Bewahrung der Artenvielfalt


Nachwachsende Wälder tragen zur Erhaltung der Artenvielfalt bei

Das zeigt ein internationales Forscherteam mit BOKU-Beteiligung in einer Studie im Fachjournal "Science Advances". Entgegen den Erwartungen dominiert in Wäldern Mittel- und Südamerikas, die auf aufgegebenen landwirtschaftlichen Flächen auf natürliche Weise nachwachsen, nicht eine kleine Gruppe weit verbreiteter Pionierarten. Vielmehr entpuppte sich die Baumzusammensetzung als sehr divers.

Die Arbeit wurde vom Forschungsnetzwerks "2ndFOR" durchgeführt, an dem 100 Forscher aus 18 verschiedenen Ländern beteiligt sind.

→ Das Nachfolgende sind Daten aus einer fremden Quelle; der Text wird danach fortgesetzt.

(** X2. Records added at the end of the input leave the batches that
    were already closed as they are: all batches of the shorter input
    but its last one come first, unchanged, in the batches of the
    longer input. *)
Theorem closed_batches_are_kept :
  forall (getAttachmentBase64 : jsstring -> completion jsval)
         (mappedData more : list jsobject),
    exists tail,
      generateXml getAttachmentBase64 (mappedData ++ more)
      = removelast (generateXml getAttachmentBase64 mappedData) ++ tail.
Proof.
  intros getB64 rs more.
  assert (Hclosed : removelast (generateXml getB64 rs)
                    = fst (generateXml_loop getB64 rs [] emptyBatch)).
  { unfold generateXml.
    destruct rs as [|r rest]; [reflexivity|].
    pose proof (generateXml_loop_nonempty getB64 (r :: rest) [] emptyBatch
                  ltac:(discriminate)) as Hne.
    destruct (generateXml_loop getB64 (r :: rest) [] emptyBatch) as [bs cur].
    cbn [fst snd] in *. apply Nat.ltb_lt in Hne. rewrite Hne.
    apply removelast_last. }
  rewrite Hclosed. unfold generateXml. rewrite generateXml_loop_app.
  destruct (generateXml_loop getB64 rs [] emptyBatch) as [bs cur]. cbn [fst snd].
  destruct (generateXml_loop_extends getB64 more bs cur) as [t Ht].
  destruct (generateXml_loop getB64 more bs cur) as [bs' cur']. cbn [fst] in Ht.
  subst bs'.
  destruct (0 <? length (CurrentBatch.instruments cur'))%nat.
  - eexists. rewrite <- app_assoc. reflexivity.
  - eexists. reflexivity.
Qed.

(** X3. [generateXml] returns no batch exactly when it is given no
    record (there is no empty document), never more batches than
    records, and every batch holds at least one record. *)
Theorem batch_count_bounds :
  forall (getAttachmentBase64 : jsstring -> completion jsval)
         (mappedData : list jsobject),
    let batches := generateXml getAttachmentBase64 mappedData in
    (batches = [] <-> mappedData = [])
    /\ (length batches <= length mappedData)%nat
    /\ Forall (fun b => 1 <= OutputBatch.recordCount b) batches.
Proof.
  intros getB64 rs batches.
  destruct (generateXml_structure getB64 rs) as (gs & Hcat & Hgs).
  fold batches in Hgs.
  assert (Hlen : length gs = length batches) by (eapply Forall2_length; exact Hgs).
  assert (Hne : Forall (fun g => g <> []) gs).
  { clear Hcat Hlen. induction Hgs as [|g b gs' bs (Hg & _) _ IH]; constructor; assumption. }
  assert (Hle : (length gs <= length (concat gs))%nat).
  { clear Hcat Hlen Hgs. induction Hne as [|g gs' Hg _ IH]; [cbn; lia|].
    cbn [concat length]. rewrite length_app.
    destruct g; [congruence|cbn [length]; lia]. }
  rewrite Hcat in Hle. split_ands.
  - split.
    + intros E. rewrite E in Hlen. destruct gs; [|discriminate].
      rewrite <- Hcat. reflexivity.
    + intros E. rewrite E in Hle. cbn [length] in Hle.
      destruct batches; [reflexivity|cbn [length] in Hlen; lia].
  - lia.
  - eapply Forall_impl; [exact (batchOf_bounds getB64 gs batches Hgs)|].
    intros b [H _]. exact H.
Qed.

(* ------------------------------------------------------------------ *)
(** ** Escaped text and markup *)

Lemma escapeChar_no_markup x :
  Forall (fun c => isMarkup c = false) (escapeChar x).
Proof.
  unfold escapeChar.
  destruct (N.eqb_spec x 38); [repeat constructor|].
  destruct (N.eqb_spec x 60) as [|H60]; [repeat constructor|].
  destruct (N.eqb_spec x 62) as [|H62]; [repeat constructor|].
  destruct (N.eqb_spec x 34) as [|H34]; [repeat constructor|].
  destruct (N.eqb_spec x 39) as [|H39]; [repeat constructor|].
  constructor; [|constructor]. unfold isMarkup.
  rewrite (proj2 (N.eqb_neq x 60)), (proj2 (N.eqb_neq x 62)),
    (proj2 (N.eqb_neq x 34)), (proj2 (N.eqb_neq x 39)) by assumption.
  reflexivity.
Qed.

Im Mittelpunkt seiner Arbeit stehen Ökologie, Dynamik und biologische Vielfalt von Sekundärwäldern sowie die Ökosystemleistungen, die diese in vom Menschen veränderten tropischen Landschaften erbringen. In der aktuellen Publikation wurden 1.215 junge, sich regenerierende Wälder von Westmexiko bis Südbrasilien untersucht.

Von den 2.164 identifizierten Baumarten sind 80 Prozent auf eine einzige Region beschränkt. Dies sei überraschend, da man davon ausging, dass diese jungen Wälder von wenigen, weit verbreiteten Pionierarten dominiert würden, betonen die Forscher um Lourens Poorter von der Universität Wageningen (Niederlande). Die Arten mit eingeschränkter Verbreitung würden eine grundlegende Rolle bei der Erhaltung der lokalen, regionalen und kontinentalen Vielfalt spielen und müssten daher erhalten und in Wiederherstellungsprojekten gefördert werden.

Peter Hietz von der Universität für Bodenkultur Wien (BOKU) und Florian Oberleitner von der Universität Innsbruck trugen mit ihren Analysen zu Sekundärwäldern bei, die an der österreichischen Tropenstation La Gamba in Costa Rica durchgeführt wurden. "Die für Sekundärwälder typischen Arten sind zwar lokal sehr häufig und die Diversität in diesen Wäldern ist nicht so hoch wie in alten Wäldern, aber es ist wichtig zu wissen, dass die Baumarten der Sekundärwälder keine sehr weite Verbreitung haben", betonte Hietz. Dies bedeute, dass junge Wälder in unterschiedlichen Regionen dazu beitragen, jeweils die lokale Baumflora zu bewahren.

Die heutige Artenzusammensetzung ist laut Forschern das Ergebnis der Kombination von Evolutionsgeschichte und aktuellen Umweltbedingungen. Evolutionsgeschichtlich führte beispielsweise die Landverbindung zwischen Nord- und Südamerika vor etwa drei Mio. Jahren zu einem bedeutenden Artenaustausch zwischen Mittelamerika und dem Amazonasgebiet. Dagegen weisen die Waldregionen im Südosten Südamerikas eine ganz andere Artenzusammensetzung auf als der Amazonas. Dies ist wahrscheinlich darauf zurückzuführen, dass sie etwa 33 Millionen Jahre lang durch eine trockene Region, die heutigen Cerrado-Savannen, getrennt waren.

Zu den unterschiedlichen aktuellen Umweltbedingungen in den verschiedenen Regionen zählen u.a. der pH-Wert des Bodens, die saisonalen Temperaturen und die Wasserverfügbarkeit. Diese werden etwa durch die Landnutzung oder den Klimawandel beeinflusst, wodurch sich auch die Zusammensetzung der Arten ändern und die Unterschiede zwischen den verschiedenen Pflanzenlebensräumen (Biome) verschwimmen können.

Speziell durch den globalen Wandel könnte es zu einer ähnlicheren Artenzusammensetzung auf dem gesamten Kontinent kommen, betonen die Forscher. Um solche Folgen zu vermeiden oder abzumildern, empfehlen sie, bei der Wiederherstellung von Wäldern der Artenauswahl große Aufmerksamkeit zu schenken und bei den Bemühungen zur Wiederherstellung lokalen Arten den Vorrang zu geben.